Common problem in this case are security problems (you must turn on in addition the ‘Audit Security/Audit Broker Conversation‘ event in the Profiler to investigate these problems, the TextData should pinpoint to the failure cause), typos in service names or broker instance id, disabled target queues.

Note that in case this error in TextData says ‘This message could not be delivered because it is a duplicate.’ it means that the message is actually accepted by the target, but the acks don’t reach back to the sender and therefore the sender is retrying the message again and again (see below).

 

3. The sender does send the message, the message reaches the target and is accepted, but the target is unable to send back an ack. Same as above, you must attach the Profiler to the target machine and you will see repeated occurrences of the ‘Broker/Broker:Message Undeliverable event with the TextData ‘This message could not be delivered because it is a duplicate.‘. The vent will be generated each time the sender is retrying the message, which happens about once/minute (strictly speaking is after 4, 8, 16, 32 and then once every 64 seconds).
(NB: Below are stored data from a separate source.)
Lemma run_warned day id m tr1 tr2 :
  keyed m → (∀ c lag, (EWebhook c EventPaymentSucceeded id, lag) ∉ tr2) →
  warned_since day id (accounts (cur (run m tr1))) → warned_since day id (accounts (cur (run m (tr1 ++ tr2)))).
Proof.
  intros Hm Hc Hw. induction tr2 as [|[e lag] tr2 IH] using rev_ind; [by rewrite app_nil_r|].
  rewrite app_assoc, account_run_snoc. set (s := run m (tr1 ++ tr2)) in *.
  assert (warned_since day id (accounts (cur s))) as Hs.
  { apply IH. intros c l Hin. apply (Hc c l). apply elem_of_app. by left. }
  simpl. destruct (read s lag (event_id e)) as [a|] eqn:Er; [|done]. apply act_warned; [|done].
  intros Hcl E. rewrite (read_id _ _ _ _ _ Hm Er) in E. destruct e as [c [] i| | | | |]; try done. simpl in E. subst i.
  apply (Hc c lag). apply elem_of_app. right. by left.
Qed.

(** A paid account over its quota is warned at most once per UTC day: over every interleaving of the actors, after a quota turn has sent the warning no later quota turn of the same day sends it again, unless a successful payment cleared the stamp in between. *)
Theorem quota_warning_once_per_day (m : table) (tr1 tr2 : list (event * nat)) (e e' : QuotaLoop.env) (lag lag' : nat) (id : string) :
  keyed m → Truncate (QuotaLoop.now e) Day = Truncate (QuotaLoop.now e') Day →
  (∀ c l, (EWebhook c EventPaymentSucceeded id, l) ∉ tr2) →
  emits_warning (run m tr1) (EQuota e id, lag) →
  ¬ emits_warning (run m (tr1 ++ (EQuota e id, lag) :: tr2)) (EQuota e' id, lag').
Proof.
  intros Hm Hday Hc H1 H2. destruct (emits_stamp m tr1 e lag id Hm H1) as [_ Hw]. rewrite <- account_run_snoc in Hw.
  apply (run_warned _ _ _ _ tr2 Hm Hc) in Hw. rewrite <- app_assoc in Hw. simpl in Hw.
  pose proof H2 as (l & El & Hl). destruct (emits_stamp m _ e' lag' id Hm H2) as [Hno _]. apply Hno.
  simpl in El, Hl. destruct (read _ lag' id) as [a|] eqn:Er.
  - pose proof (read_id _ _ _ _ _ Hm Er) as Hid. rewrite <- Hid in Hl.
    destruct (quota_turn_warns e' a _ l El Hl) as (m' & Em & _). unfold LoadAndStampLastQuotaWarning in Em.
    rewrite Hid in Em. destruct (accounts (cur (run m (tr1 ++ (EQuota e id, lag) :: tr2))) !! id) as [r|] eqn:Hr; [|done].
    destruct (Hw r Hr) as (t & Ht & Hle). exists r, t. rewrite <- Hday. done.
  - rewrite <- (app_nil_r (log _)) in El at 1. apply app_inv_head in El as <-. by apply elem_of_nil in Hl.
Qed.

(** A Hobby account at its 50 GB-hours. *)
Definition over_quota (t : Time) : QuotaLoop.env :=
  QuotaLoop.mkEnv t t (Usage.mkTables [] [Usage.mkUsage "acct" "app" 0 (50 * 3686400) 0 0 0 0 0 0]) (Some ∅)
    (λ _, true) (λ _, true) (λ _, Some []).

Lemma quota_warning_once_per_day_witness :
  let m : table := {["acct" := mkAccount "acct" PlanHobby AccountActive None None None]} in
  ¬ emits_warning (run m ([] ++ [(EQuota (over_quota Hour) "acct", 0%nat)])) (EQuota (over_quota (2 * Hour)) "acct", 0%nat).
Proof.
  intros m. apply (quota_warning_once_per_day m [] [] (over_quota Hour) (over_quota (2 * Hour)) 0 0 "acct").
  - intros k r Hk. apply lookup_singleton_Some in Hk as [<- <-]. reflexivity.
  - vm_compute. reflexivity.
  - intros c l Hin. by apply elem_of_nil in Hin.
  - exists [Notify "quota_warning" "acct"; Mail "quota_warning" "acct"]. split; [vm_compute; reflexivity|by left].
Defined.

(** ** Turns on a fresh read *)

Lemma turn_fresh s e a :
  accounts (cur s) !! event_id e = Some a → cur (turn s (e, 0%nat)) = act e a (cur s).
Proof. intros Ha. unfold turn, read. simpl. by rewrite Ha. Qed.
(* ===== verification/Gate.v ===== *)
(** * pkg/gateway: the wake gate

    Models src/pkg/gateway/gate.go and the use Handler.coldStart (handler.go) makes of it: the first
    request to an app without an instance becomes the leader and starts a detached goroutine that runs
    [ensure], the others wait on the same call.

    Every critical section of the gate is one step on the shared state.  Calls are pointers: [calls] is
    the heap, [inflight] the map from apps to call ids.  [threads] are the requests inside Wait, [runs]
    the detached goroutines with the ensure goroutine and the poller they start.  [exec] runs one action
    of one of them and has no result when the action is not enabled; a trace is any interleaving. *)

From S2P Require Import Prelude.
#[local] Open Scope go_scope.

Module Gate.

(** A nil error is [None]; [ErrEnsure] is what the ensure function returned. *)
Inductive gate_error := ErrQueueFull | ErrBootstrapAborted | ErrContext | ErrEnsure (e : string).

Record wakeCall := mkCall {
  app : string;                (* the key it was entered under *)
  done : bool;                 (* the channel is closed *)
  err : option gate_error;
  waiters : Z;
  completed : bool;
}.

Record WakeGate := mkGate {
  inflight : gmap string nat;
  calls : gmap nat wakeCall;
  next : nat;                  (* the next fresh pointer *)
  cap : Z;
  ttl : Duration;
}.

Definition NewWakeGate (capacity : Z) (ttl : Duration) : WakeGate :=
  mkGate ∅ ∅ 0 (if capacity <? 1 then 1 else capacity) (if ttl <=? 0 then 30 * Second else ttl).

Definition set_call (c : nat) (x : wakeCall) (s : WakeGate) : WakeGate :=
  mkGate (inflight s) (<[c := x]> (calls s)) (next s) (cap s) (ttl s).

(** The head of Wait: join the call in flight, or start one as its leader. *)
Definition enter (s : WakeGate) (appID : string) : (gate_error + nat * bool) * WakeGate :=
  match inflight s !! appID ≫= λ c, (c,.) <$> calls s !! c with
  | Some (c, x) =>
      if cap s <=? waiters x then (inl ErrQueueFull, s)
      else (inr (c, false), set_call c (mkCall (app x) (done x) (err x) (waiters x +! 1) (completed x)) s)
  | None =>
      (inr (next s, true),
       mkGate (<[appID := next s]> (inflight s)) (<[next s := mkCall appID false None 1 false]> (calls s))
              (S (next s)) (cap s) (ttl s))
  end.

(** [call.err = e; call.completed = true] and [close(call.done)]. *)
Definition complete (s : WakeGate) (c : nat) (e : option gate_error) : WakeGate :=
  match calls s !! c with
  | None => s
  | Some x => set_call c (mkCall (app x) (done x) e (waiters x) true) s
  end.

Definition close (s : WakeGate) (c : nat) : WakeGate :=
  match calls s !! c with
  | None => s
  | Some x => set_call c (mkCall (app x) true (err x) (waiters x) (completed x)) s
  end.

(** [None]: neither the call nor the caller's context is done. *)
Definition await (s : WakeGate) (c : nat) (cancelled : bool) : option (option gate_error) :=
  match calls s !! c with
  | None => None
  | Some x => if cancelled then Some (Some ErrContext) else if done x then Some (err x) else None
  end.

Definition release (s : WakeGate) (appID : string) (c : nat) : WakeGate :=
  match calls s !! c with
  | None => s
  | Some x =>
      let w := waiters x -! 1 in
      let s := set_call c (mkCall (app x) (done x) (err x) w (completed x)) s in
      if completed x && (w =? 0)
      then mkGate (delete appID (inflight s)) (calls s) (next s) (cap s) (ttl s) else s
  end.

Definition InflightWaiters (s : WakeGate) (appID : string) : Z :=
  match inflight s !! appID ≫= (calls s !!.) with Some x => waiters x | None => 0 end.

Definition InflightFollowers (s : WakeGate) (appID : string) : Z :=
  match inflight s !! appID ≫= (calls s !!.) with
  | Some x => if 0 <? waiters x then waiters x -! 1 else 0
  | None => 0
  end.

(** The predicates coldStart passes; [healthy] is the backend's HealthyCount at the call. *)
Definition shouldWake (healthy maxConcurrency : Z) : bool := healthy <? maxConcurrency.

Definition shouldAbort (s : WakeGate) (appID : string) (healthy : Z) : bool :=
  (InflightFollowers s appID =? 0) && (healthy =? 0).

(** ** The goroutines *)

Inductive thread :=
| Deciding (c : nat)                              (* leader, before shouldWake *)
| Skipping (c : nat)                              (* leader without a wake, before close *)
| Awaiting (c : nat) (skip : bool)                (* skip: the result is dropped, Wait returns nil *)
| Releasing (c : nat) (res : option gate_error)
| Returned (c : nat) (res : option gate_error)
| Refused.                                        (* ErrQueueFull *)

Inductive phase := Selecting | Marked | Closed.

(** The detached goroutine of a call: when it started, what ensure returned ([None]: it still runs),
    whether the poller has closed abortCh, and where the goroutine is. *)
Record run := mkRun {
  started : Time;
  ens : option (option gate_error);
  fired : bool;
  at_phase : phase;
}.

Record state := mkState {
  gate : WakeGate;
  threads : gmap nat thread;
  runs : gmap nat run;
}.

Inductive action :=
| AEnter (g : nat) (appID : string)
| ADecide (g : nat) (wake : bool) (now : Time)
| AClose (g : nat)
| AAwait (g : nat) (cancelled : bool)
| ARelease (g : nat)
| GEnsure (c : nat) (e : option gate_error)
| GPoll (c : nat) (now : Time) (healthy : Z)
| GSelect (c : nat) (abort : bool)
| GClose (c : nat).

Definition app_of (s : state) (c : nat) : string :=
  match calls (gate s) !! c with Some x => app x | None => EmptyString end.

(** The steps of a request inside Wait. *)
Definition exec_wait (s : state) (a : action) : option state :=
  match a with
  | AEnter g appID =>
      match threads s !! g with
      | Some _ => None
      | None =>
          match enter (gate s) appID with
          | (inl _, k) => Some (mkState k (<[g := Refused]> (threads s)) (runs s))
          | (inr (c, true), k) => Some (mkState k (<[g := Deciding c]> (threads s)) (runs s))
          | (inr (c, false), k) => Some (mkState k (<[g := Awaiting c false]> (threads s)) (runs s))
          end
      end
  | ADecide g wake now =>
      match threads s !! g with
      | Some (Deciding c) =>
          if wake
          then Some (mkState (gate s) (<[g := Awaiting c false]> (threads s))
                             (<[c := mkRun now None false Selecting]> (runs s)))
          else Some (mkState (complete (gate s) c None) (<[g := Skipping c]> (threads s)) (runs s))
      | _ => None
      end
  | AClose g =>
      match threads s !! g with
      | Some (Skipping c) => Some (mkState (close (gate s) c) (<[g := Awaiting c true]> (threads s)) (runs s))
      | _ => None
      end
  | AAwait g cancelled =>
      match threads s !! g with
      | Some (Awaiting c skip) =>
          r ← await (gate s) c cancelled;
          Some (mkState (gate s) (<[g := Releasing c (if skip then None else r)]> (threads s)) (runs s))
      | _ => None
      end
  | ARelease g =>
      match threads s !! g with
      | Some (Releasing c r) =>
          Some (mkState (release (gate s) (app_of s c) c) (<[g := Returned c r]> (threads s)) (runs s))
      | _ => None
      end
  | _ => None
  end.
Typically the problem is a misconfigured route back from the target to the sender (the route for the initiator service is missing). The Profiler event ‘Broker:Message Classify‘ will show this, with an EventSubClass ‘3 – Delayed’ and a TextData message of ‘The target service name could not be found. Ensure that the service name is specified correctly and/or the routing information has been supplied.’.

Another possible cause is when the route configured on the target for the sender service has a typo. Since the ack is not stored in the sys.transmission_queue, you don’t have the handy transmission_status. Or do you? Actually, you can use the get_transmission_status function to get the transmission status of the ack! Lookup the conversation handle is sys.conversation_endpoints and then use this function to query the transmission status of the ack sent by that dialog back to the sender.

 

4. The sender does send the message, but the message never reaches the target. This can happen only if there are intermediate hops (SQL Server instances acting as forwarders). To determine which forwarder drops the messages, you have to connect the Profiler to each forwarder and see which one traces ‘Broker:Forwarded Message Dropped’ events. The most likely causes are either message timeout (the forwarders can’t get to send the message in time due to high load) or a misconfigured routing information on the forwarder (like missing routes in MSDB database, which is the one used for forwarding).

 

5. The sender does send the message, the message reaches the target and is accepted, the target is sending back the ack but the ack never reaches back the initiator (again, a forwarder is required for this to happen). Investigating this issue is identical with the issue above: attach the Profiler to each forwarder until you find the one that is dropping messages. Note that the forwarders from the sender to the target are not necessarily the same as the ones on the route from the target back to the sender!